### Problem
Your answer should be one number: the count of lines in the records that include the word "exists".

◆ ◆ ◆ ◆

(** [act] and [in] have the same delay, and [initqueue] takes them to be the
    first two queues after sorting.  [qsort] leaves open which of two elements
    that compare equal comes first: it is one of these two. *)
Lemma first_queue ds :
  Forall (fun l => 0 < l_timeout l) ds ->
  head (qsort queue_comp (act_queue :: in_queue :: ds)) = Some act_queue \/
  head (qsort queue_comp (act_queue :: in_queue :: ds)) = Some in_queue.
Proof.
  intros Hds. pose proof (qsort_timeouts (act_queue :: in_queue :: ds)) as Hs.
  pose proof (qsort_perm _ queue_comp (act_queue :: in_queue :: ds)) as Hp.
  destruct (qsort _ _) as [|y t]; [by apply Permutation_nil_cons in Hp|]. cbn [head].
  assert (y ∈ act_queue :: in_queue :: ds) as Hy by (rewrite <- Hp; by left).
  apply elem_of_cons in Hy as [->|Hy]; [by left|]. apply elem_of_cons in Hy as [->|Hy]; [by right|].
  assert (l_timeout y <= l_timeout act_queue); [|eapply Forall_forall in Hds; [|exact Hy]; cbn in *; lia].
  assert (act_queue ∈ y :: t) as Ha by (rewrite Hp; by left).
  apply StronglySorted_inv in Hs as [_ Hs]. apply elem_of_cons in Ha as [<-|Ha]; [done|]. by eapply Forall_forall in Hs.
Qed.

(** With [act] first, [in] is second. *)
Lemma sort_queues ds :
  Forall (fun l => 0 < l_timeout l) ds -> head (qsort queue_comp (act_queue :: in_queue :: ds)) = Some act_queue ->
  exists ds', qsort queue_comp (act_queue :: in_queue :: ds) = act_queue :: in_queue :: ds' /\ ds' ≡ₚ ds.
Proof.
  intros Hds Hh. pose proof (qsort_timeouts (act_queue :: in_queue :: ds)) as Hs.
  pose proof (qsort_perm _ queue_comp (act_queue :: in_queue :: ds)) as Hp.
  destruct (qsort _ _) as [|x t]; [done|]. injection Hh as ->.
  apply (inj (cons act_queue)) in Hp. apply StronglySorted_inv in Hs as [Hs _].
  destruct t as [|y t]; [by apply Permutation_nil_cons in Hp|].
  assert (y = in_queue) as ->.
  { assert (y ∈ in_queue :: ds) as [->|Hy]%elem_of_cons by (rewrite <- Hp; by left); [done|].
    assert (l_timeout y <= l_timeout in_queue); [|eapply Forall_forall in Hds; [|exact Hy]; cbn in *; lia].
    assert (in_queue ∈ y :: t) as Ha by (rewrite Hp; by left).
    apply StronglySorted_inv in Hs as [_ Hs]. apply elem_of_cons in Ha as [<-|Ha]; [done|]. by eapply Forall_forall in Hs. }
  exists t. split; [done|]. by apply (inj (cons in_queue)).
Qed.

(** The queues start-up finds on files [o], and that its sorting function puts
    [act] before [in]. *)
Definition found_queues (o : os) : list msglist :=
  act_queue :: in_queue :: deferred_queues (os_dirs o) (dir_listing df_dir (os_ents o)).
Definition act_first (o : os) : Prop := head (qsort queue_comp (found_queues o)) = Some act_queue.

(** ** Reading the messages back *)

(** Queue [l'] is queue [l] with the messages its directory holds. *)
Record restored (m : gmap path ino) (l l' : msglist) : Prop := {
  rs_ok : ml_ok l';
  rs_nodup : NoDup (inodes l');
  rs_files : forall n, n ∈ inodes l' <-> m !! msg_path (l_dir l) n = Some n;
  rs_rest : (l_dir l', l_timeout l', l_send l', l_conf l') = (l_dir l, l_timeout l, l_send l, l_conf l);
}.

(** The messages of a listing. *)
Definition listed (es : list (string * ino)) : list ino := (filter (fun e => is_dot e.1 = false) es).*2.

Lemma restore_entries_wp q es l o F :
  ml_ok l -> (forall nm i, (nm, i) ∈ es -> is_dot nm = false -> os_ents o !! (l_dir l, nm) = Some i) ->
  pwp (restore_entries q es l)
    (fun l' o' => same_os o o' /\ ml_ok l' /\ inodes l' = inodes l ++ listed es /\
       (l_dir l', l_timeout l', l_send l', l_conf l') = (l_dir l, l_timeout l, l_send l, l_conf l))
    (fun c o' => c = 2 /\ same_os o o') F o.
Proof.
  revert l o. induction es as [|[nm i] es IH]; intros l o Hk Hes; cbn [restore_entries].
  { pwp_steps. by rewrite app_nil_r. }
  fold (is_dot nm). unfold listed. rewrite filter_cons. cbn [fst]. fold (listed es).
  destruct (is_dot nm) eqn:Hdot.
  { rewrite decide_False by done. apply IH; [done|]. intros nm' i' Hin. apply Hes. by right. }
  rewrite decide_True by done. apply pwp_bind, stat_wp; [|intros o' Ho; by pwp_steps].
  intros o' j ts Ho Hj. cbv beta zeta. set (e := elem_new j _ q).
  destruct (elem_add_ok l e Hk) as (Hk' & Em & _ & Ec & Es & Ed & Et).
  rewrite (Hes nm i (list_elem_of_here _ _) Hdot) in Hj. injection Hj as <-.
  eapply pwp_mono; [apply IH; [done|]| |].
  - intros nm' i' Hin Hd. rewrite Ed. destruct (Ho) as (_ & -> & _). apply Hes; [by right|done].
  - intros l' o2 (Ho2 & Hk2 & Ei & Er). split_and!; [by etrans|done| |congruence].
    rewrite Ei. unfold inodes. rewrite Em, map_app, <- app_assoc. done.
  - intros c o2 [-> Ho2]. split; [done|by etrans].
Qed.

Lemma listed_files d m n :
  disk_ok m -> d <> df_dir -> d <> drop_dir -> n ∈ listed (dir_listing d m) <-> m !! msg_path d n = Some n.
Proof.
  intros Hd Hdf Hdr. unfold listed. rewrite list_elem_of_fmap. split.
  - intros ([nm j] & -> & [Hdot Hin]%list_elem_of_filter). cbn in *. apply listing_lookup in Hin; [|done].
    by rewrite (dk_named _ Hd _ _ _ Hdf Hdr Hin) in Hin.
  - intros Hn. exists (ino_name n, n). split; [done|]. pose proof (dk_dot _ Hd _ _ Hn) as Hdot.
    apply list_elem_of_filter. split; [done|]. by apply listing_lookup.
Qed.

Lemma listed_nodup d m : disk_ok m -> d <> df_dir -> d <> drop_dir -> NoDup (listed (dir_listing d m)).
Proof.
  intros Hd Hdf Hdr. unfold listed. apply NoDup_fmap_2_strong.
  - intros [nm i] [nm' i'] [H1 H2]%list_elem_of_filter [H1' H2']%list_elem_of_filter E. cbn in *. subst i'.
    apply listing_lookup in H2, H2'; [|done..].
    by rewrite (dk_named _ Hd _ _ _ Hdf Hdr H2), (dk_named _ Hd _ _ _ Hdf Hdr H2').
  - apply NoDup_filter. eapply NoDup_fmap_1. by apply listing_nodup.
Qed.

(** The one fault: [opendir] has failed, and its result is used. *)
Definition unopened (o : os) (d : string) (f : fault) : Prop := f = NullDeref /\ (faulty o \/ d ∉ os_dirs o).

Lemma unopened_before o o' d d' f :
  same_os o o' -> d ∈ os_dirs o \/ d = d' -> unopened o' d f -> unopened o d' f.
Proof.
  intros Ho Hd [-> Hf]. split; [done|]. destruct Hf as [Hf|Hf]; [left; by eapply same_os_faulty|].
  rewrite (proj1 Ho) in Hf. destruct Hd as [?| ->]; [done|by right].
Qed.

Lemma queue_restore_wp q l o :
  disk_ok (os_ents o) -> l_dir l <> df_dir -> l_dir l <> drop_dir -> l_msg l = None -> l_total l <= 0 ->
  pwp (queue_restore l q)
    (fun l' o' => same_os o o' /\ restored (os_ents o) l (queue_sort l'))
    (fun c o' => c = 2 /\ same_os o o') (unopened o (l_dir l)) o.
Proof.
  intros Hd Hdf Hdr Hmsg Ht. unfold queue_restore. apply pwp_bind, readdir_wp; [|by split].
  assert (ml_ok l /\ inodes l = []) as [Hk E0] by (unfold ml_ok, inodes, msgs; by rewrite Hmsg).
  intros o' Ho. assert (os_ents o' = os_ents o) as He by apply Ho.
  eapply pwp_mono; [apply restore_entries_wp; [done|]| |].
  - intros nm i Hin Hdot. rewrite He. by apply listing_lookup in Hin.
  - intros l' o2 (Ho2 & Hk2 & Ei & Er). split; [by etrans|].
    destruct (queue_sort_ok l' Hk2) as (Hk3 & _ & Hm).
    assert (inodes (queue_sort l') ≡ₚ listed (dir_listing (l_dir l) (os_ents o))) as Hp.
    { change (listed ?x) with ([] ++ listed x). rewrite <- E0, <- Ei. unfold inodes. by rewrite Hm. }
    split; [done|..].
    + rewrite Hp. by apply listed_nodup.
    + intros n. rewrite Hp. by apply listed_files.
    + rewrite <- Er. unfold queue_sort. by destruct (l_msg l').
  - intros c o2 [-> Ho2]. split; [done|by etrans].
Qed.

(** A queue that has been found and not been read. *)
Definition unread (dirs : gset string) (l : msglist) : Prop :=
  l_msg l = None /\ l_total l <= 0 /\ l_send l = 0 /\ l_dir l <> df_dir /\ l_dir l <> drop_dir /\
  (l_dir l ∈ dirs \/ l_dir l = in_dir_name).

Lemma restore_queues_wp w0 ql todo w :
  disk_ok (os_ents (q_os w0)) -> set_up w0 (ql ++ todo) w -> Forall (unread (os_dirs (q_os w0))) todo ->
  pwp (restore_queues (seq (length ql) (length todo)))
    (fun _ w' => exists read, set_up w0 (ql ++ read) w' /\ Forall2 (restored (os_ents (q_os w0))) todo read)
    (fun c w' => c = 2 /\ same_os (q_os w0) (q_os w')) (unopened (q_os w0) in_dir_name) w.
Proof.
  intros Hd. revert ql w. induction todo as [|l todo IH]; intros ql w Hw Hu; cbn [length seq restore_queues].
  { pwp_steps. exists []. by split. }
  apply Forall_cons in Hu as [(U1 & U2 & U3 & U4 & U5 & U6) Hu].
  apply pwp_bind. eapply set_up_que; [exact Hw|].
  assert (os_ents (q_os w) = os_ents (q_os w0)) as He by apply Hw.
  apply pwp_bind, pwp_lift. eapply pwp_mono.
  { eapply pwp_faults; [apply queue_restore_wp; [by rewrite He|done..]|].
    intros f. apply unopened_before; [apply Hw|done]. }
  2: { intros c o [-> Ho']. split; [done|]. cbn. etrans; [apply Hw|done]. }
  intros l' o [Ho' Hr]. cbv beta. apply pwp_bind.
  eapply set_up_que_set; [by apply set_up_os|]. intros w1 Hw1.
  change (ql ++ queue_sort l' :: todo) with (ql ++ [queue_sort l'] ++ todo) in Hw1. rewrite app_assoc in Hw1.
  replace (S (length ql)) with (length (ql ++ [queue_sort l'])) by (rewrite length_app; cbn; lia).
  eapply pwp_mono; [by apply IH| |done]. intros [] w2 (read & Hw2 & Hr2). exists (queue_sort l' :: read).
  rewrite <- app_assoc in Hw2. split; [done|]. constructor; [by rewrite <- He|done].
Qed.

◆ ◆ ◆ ◆

### Answer to this problem
6